It’s cool in here. It’s quiet. It’s still.
The air is sterile and clean, assiduously filtered by machines in some distant basement that maintain the humidity within internationally established levels and circulate it imperceptibly. To make it somehow abstract. The clunk of a reinforced door recessing into its airtight seal transmits through the concrete floor. Not a single hair on our heads is disturbed, no dust lifts on the scrubbed air. The attendant counts ten people into the huge room. Automatic lights respond and flicker on in sequence around the curve of the hall.
Outside, inaudible, “Windstorm Poly”, the fiercest summer storm on record, is pulling trees up at the roots across the port town of Rotterdam, Europe’s busiest harbour.1 150 km per hour winds, barely imaginable in here, despite having just cycled through them, are at this moment killing two people and causing one hundred million euros in property damage. Ten people in blue Tyvek® shoe protection are quietly watching me. I connect a seismic microphone to exposed metal, I can hear voices with it, words muffled, transmitted through the material of the building. I start recording with the camera.
Two technicians in soft-soled trainers walk into the curved hall, counting. They gently pull open one of the huge rail-mounted rolling storage racks. Dampened bearings minimise vibration, but still the sound is shocking as chains rattle against the white powder–coated steel grid. The rubberised wheels mumble on nylon bearings through the seismic microphone from their recessed floor track.
I am in the Depot of Museum Boijmans Van Beuningen in Rotterdam to see a painting. The technicians lift it down for me and carry it to an easel. The height difference between the two of the them is comical for a brief moment as one strains to reach up and match the grip of the other, who casually holds the frame at its middle with white cotton–gloved hands. Their jeans dissolve into a forest landscape below. Saints agonise around them, their eyes turned to God, hands pressed to breasts. An aristocrat pouts below his flowing golden fringe. A ship holds its position on mirror-still water. Towering clouds hang pendulous over low-lying horizons, peach, pink, green, luminous blue-cast dawn and dusk light spills off skies and reflects in the polished floor.
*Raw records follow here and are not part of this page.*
(* ===== verification/SessionHandler.v ===== *)
(** One connection from its first byte to the release of its slot:
    [src/server/SessionHandler.cpp], the routes of [buildRouter] in
    [src/server.cpp] and the handlers behind them.

    The TLS handshake, the parser of HTTP requests and the socket are Boost.Beast:
    a [connection] records what they answer.  A WebSocket session is the subject of
    [Session] and [FlushLoop]; here it is any transformation of the shared state. *)

From stdpp Require Import prelude strings list gmap pretty.
From Stdlib Require Import ZArith Lia.
From S2P Require Import Prelude Config ConnectionLimiter SlotPool InferenceLimiter ModelCache.
From S2P Require Import AudioDecoder VadGate AuthManager MultipartParser HttpRouter HandleTranscribe.

Module SessionHandler.
Import HttpRouter.
Import (hints) InferenceLimiter.

Abbreviation tserver := (HandleTranscribe.server (P := InferenceLimiter.t)).

(** What the handlers share: the connection limiter and the rest. *)
Record process := Process { conns : ConnectionLimiter.t; srv : tserver }.

Definition quoted (s : string) : str := [MultipartParser.quote] ++ lit s ++ [MultipartParser.quote].
Definition newline : str := [Ascii.ascii_of_nat 10].

Definition status_doc (s : string) : str :=
  lit "{" ++ quoted "status" ++ lit ": " ++ quoted s ++ lit "}".

Definition HandleHealth : handler (W := process) := λ req p,
  (Ok [Response (version req) 200 (lit "application/json") (status_doc "ok")], p).

Definition HandleReady : handler (W := process) := λ req p,
  let busy := negb (InferenceLimiter.hasCapacity (HandleTranscribe.slots (srv p))) in
  (Ok [Response (version req) (if busy then 503 else 200) (lit "application/json")
         (status_doc (if busy then "busy" else "ready"))], p).

Definition metrics_text (p : process) : str :=
  lit "# HELP transcription_active_inferences Number of concurrent inferences" ++ newline ++
  lit "# TYPE transcription_active_inferences gauge" ++ newline ++
  InferenceLimiter.getMetrics (HandleTranscribe.slots (srv p)) ++
  lit "# HELP transcription_model_loaded Whether the model is currently in memory (1=yes, 0=no)" ++
  newline ++
  lit "# TYPE transcription_model_loaded gauge" ++ newline ++
  ModelCache.getMetrics (HandleTranscribe.models (srv p)) ++
  lit "# HELP transcription_active_connections Number of active WebSocket connections" ++ newline ++
  lit "# TYPE transcription_active_connections gauge" ++ newline ++
  ConnectionLimiter.getMetrics (conns p).

Definition HandleMetrics : handler (W := process) := λ req p,
  (Ok [Response (version req) 200 (lit "text/plain; version=0.0.4") (metrics_text p)], p).

Definition transcriptions (cfg : Config.ServerConfig) (w : HandleTranscribe.env)
    : handler (W := process) := λ req p,
  let '(r, s) := HandleTranscribe.handle cfg w req (srv p) in (r, Process (conns p) s).

Definition buildRouter (cfg : Config.ServerConfig) (w : HandleTranscribe.env) : list (route (W := process)) :=
  add Post (lit "/v1/audio/transcriptions") (transcriptions cfg w)
    (add Get (lit "/metrics") HandleMetrics
      (add Get (lit "/ready") HandleReady
        (add Get (lit "/health") HandleHealth []))).

(** What the outside does to one connection. *)
Record connection := Connection {
  watchdog_starts : bool;    (** the [std::thread] of [HandshakeWatchdog] *)
  tls : bool;
  handshake : result unit;   (** of the TLS stream *)
  incoming : result request; (** the request the peer sends, before the body limit *)
  world : HandleTranscribe.env;
  session : request -> tserver -> result unit * tserver
}.

(** Writing a response to the peer. *)
Definition delivery (c : connection) : result unit := HandleTranscribe.delivery (world c).

(** [http::read] with [parser.body_limit(config.max_upload_bytes)]. *)
Definition read (cfg : Config.ServerConfig) (c : connection) : result request :=
  req ← incoming c;
  if zlen (req_body req) >? Config.max_upload_bytes cfg
  then Throw (lit "body limit exceeded") else Ok req.

Definition write (c : connection) (rs : list response) : result (list response) :=
  match rs with [] => Ok [] | _ => _ ← delivery c; Ok rs end.

Definition send404 (req : request) : response :=
  Response (version req) 404 (lit "application/json")
    (lit "{" ++ quoted "error" ++ lit ":{" ++ quoted "message" ++ lit ":" ++ quoted "Not found" ++
     lit "," ++ quoted "type" ++ lit ":" ++ quoted "not_found" ++ lit "}}").

(** The body of the [try] block: the HTTP responses that reach the peer. *)
Definition serve (cfg : Config.ServerConfig) (c : connection) (p : process)
    : result (list response) * process :=
  match (if tls c then handshake c else Ok tt), read cfg c with
  | Throw e, _ => (Throw e, p)
  | Ok _, Throw e => (Throw e, p)
  | Ok _, Ok req =>
      match dispatch (buildRouter cfg (world c)) req p with
      | (Throw e, p) => (Throw e, p)
      | (Ok (Some rs), p) => (write c rs, p)
      | (Ok None, p) =>
          if negb (upgrade req) then (write c [send404 req], p)
          else let '(r, s) := session c req (srv p) in (_ ← r; Ok [], Process (conns p) s)
      end
  end.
White foam pads secure the gilt frame on its easel. To the right, from a small frame, a pale-faced young merchant dressed in black looks directly at the camera, his white face cut from a black background. Jesus lifted from the cross is covered up behind the painting, and to the left a simian-faced Christ in a rose-coloured shirt casts an unfocussed gaze from one void into another. The frame of an Italian landscape through which a young man pursues a woman lines up perfectly with the roof of the sugar mill in the painting the technicians have carried for me. Another Jesus disappears into the reflection on his varnish above, and tucked behind the rack, another, carved or painted in something white, leans his head back to plead from the cross. The virgin peppers the scene; receiving the divine ray of light; seated with the infant god; lifting his body from the cross.
The painting I have come to see is a landscape. The horizon sits just below the centre line of the canvas, above it a hazy sky with scattered cloud fades from yellow to blue, reflected in the lakes and rivers that recede into the distance below. The viewpoint is roughly equivalent to the level of the second floor on buildings halfway up the well-lit hillside on the right side of the image. On the left of the painting a thicket of bushes and trees, punctuated by a vibrant red flower, partially conceals a more dilapidated building and hosts a menagerie of birds and a large snake, coiled and eating the bloodied body of an animal. The middle distance is populated by many small figures at work, each smaller than the birds tucked into the bushes, differentiated into type by dress and by skin colour. They work at a distance such that the observer, if truly at this floating viewpoint, may just be able to make out the loudest cries and shouts of their work over animal calls from the encroaching thicket.
The figure closest to the viewer, though still in the middle distance, is dressed in a white shirt and wide blue skirt, she has her back turned towards us and walks with two small children, who are either holding her hand or helping her to carry a bundle of sugarcane. Her skin is rendered in dark paint. The two children, wearing just white shorts, are rendered in paint a trace of a shade lighter.
The facticity of the label on the painting’s frame – the name: Een Suikermolen in Brasile (A Sugarmill in Brazil); the artist: Frans Post; the date: 1660; and the donor: bequeathed to the museum by B. de Geus van den Heuvel, 1938 – place it into the realm of the technical, the instrumental. It shows a scene conforming to the conventions of Dutch landscape painting, the theatrical staging of space, the waters, the stillness. Yet here, projected onto this stillness, is a fantastical tropical melange: climbing plants, crouching beasts and writhing snakes, and in the centre of this tropical projection, the processing mill of a sugar plantation. A plantation in Pernambuco, Brazil, painted in the Dutch city of Haarlem, overseen from the top of the well-lit hill by the plantation church, operated through the forced labour of enslaved African and Indigenous peoples by Dutch planters.
Later, in the employee break room, Lisa, the curator of education at the museum, who has organised my visit to film at the Depot, will tell me about their debate on whether to return the painting to display.